I use Linux in Virtual Machines all the time. Most of the time I setup the VM with a bridged network adapter and SSH. This allows the VM to access the Internet and allows logging into the shell remotely using SSH. Sometimes it's not possible to get an IP address using bridged networking, which means you'll need to use NAT instead.

When the VM is behind a NATed network, it's not possible to SSH into it unless you forward a TCP port (say 2222) from the host to the guest port 22 using Port Forwarding on the network interface. This usually works, but for some reason it stopped working in the VM I'm using, so I used another method, SSH tunneling.
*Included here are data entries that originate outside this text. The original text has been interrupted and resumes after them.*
(** The last branch of [prvProcessTimerOrBlockTask]: no timer is due. *)
Lemma wp_pass_block s L ns :
  pass_timers (u32 N) (timers_of k) = Ok (false, s) ->
  timers_ok no_timer s L -> service_ok N s -> advances N (T / turn) (N / turn) (timers_of k) s -> xTimerQueue s = Some q ->
  L !! pxCurrentTimerList s = Some ns -> (forall t ns', ns = t :: ns' -> u32 N < value (t_lists s) (Item t)) ->
  let r := match ns with [] => (0, true) | t :: _ => (value (t_lists s) (Item t), false) end in
  wp (xListWasEmpty ← (if r.2 then l ← timers (tgets pxOverflowTimerList); timers (ask_timer_lists (listLIST_IS_EMPTY l)) else mret false);
      q ← timer_queue;
      vQueueWaitForMessageRestricted q (u32 (r.1 - u32 N)) xListWasEmpty;;
      b ← xTaskResumeAll; when (negb b) portYIELD_WITHIN_API)
    (fun _ k' => passed c q x T N k k') (held s).
Proof.
  intros HT H HS HA Hq El Hhead r. destruct (so_sampled _ _ HS) as [HN _]. pose proof (none_due N s L ns H El HN Hhead) as Hnone.
  assert (forall b, (if b : bool then no_deadline N s else sleep_until N (u32 (r.1 - u32 N)) s) ->
    wp (q ← timer_queue; vQueueWaitForMessageRestricted q (u32 (r.1 - u32 N)) b;; b' ← xTaskResumeAll; when (negb b') portYIELD_WITHIN_API)
      (fun _ k' => passed c q x T N k k') (held s)) as Hsleep.
  { intros b Hb. unfold timer_queue, get_timers. wps. change (o_timers (k_objects (held s))) with s. rewrite Hq.
    eapply wp_lift; [done|]. by apply wp_pass_sleep. }
  destruct ns as [|t ns]; cbn [r fst snd] in *.
  - destruct (to_overflow _ _ _ H) as [os Eo]. wps. apply wp_timers. change (timers_of (held s)) with s. twps.
    apply wp_timers. change (timers_of (with_timers s (held s))) with s. eapply twp_ask; [by apply (st_empty _ _ (to_stored _ _ _ H))|].
    change (with_timers s (with_timers s (held s))) with (held s). apply Hsleep. case_bool_decide as Eos.
    + subst os. by apply (sleep_for_ever N s L H).
    + destruct os as [|u os]; [done|]. by apply (sleep_turn N s L u os H HN (so_near _ _ HS)).
  - apply wp_bind, wp_ret. apply Hsleep. apply (sleep_first N s L t ns H HN El). by apply (Hhead t ns).
Qed.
SSH tunneling works by opening an SSH connection from the guest (i.e. VM) to the host with the -R option, which does port forwarding for the session. For instance issuing this command:

ssh -R 2222:localhost:22 username@hostname

Will forward TCP port 2222 on the host to TCP port 22 on the guest (i.e the VM). Given that sshd is listening on port 22 on the guest, it is now possible to ssh from the host to the guest using this command:

ssh -p 2222 username@vm

In fact, you can forward port 22 instead and avoid the need to specify -p 2222, thusly:

ssh -R 22:localhost:22 username@hostname

and access the VM using ssh as normal, i.e.

ssh username@vm
Why Would You Do This?
There are few reasons, mostly because the Linux console is very basic. It does not support scrolling or copy/paste. A terminal emulator is needed for this. On Windows this is a Cygwin shell, on Linux it's a Terminal or xterm program.
How Does NAT Networking Work in a VM?
Networking is slightly different between popular VM software such as VirtualBox, VMware and Parallels. However, the concepts are the same. VirtualBox for instance has 3 types of virtual network adapters:
  • bridged
  • NAT
  • host-only
NAT on VirtualBox has a built-in DHCP server that will provide IP address 10.0.2.15 to the guest, the gateway is 10.0.2.1 and the host is 10.0.2.2.

Oddly enough, ipconfig does not show an interface on the host for the Virtual NIC with IP address 10.0.2.2. Instead, VirtualBox uses the host-only network interface, 192.168.56.1. Therefore to access the guest via NAT port forwarding the packets will be routed through 192.168.56.1 then 10.0.2.2, 10.0.2.1 and finally 10.0.2.15.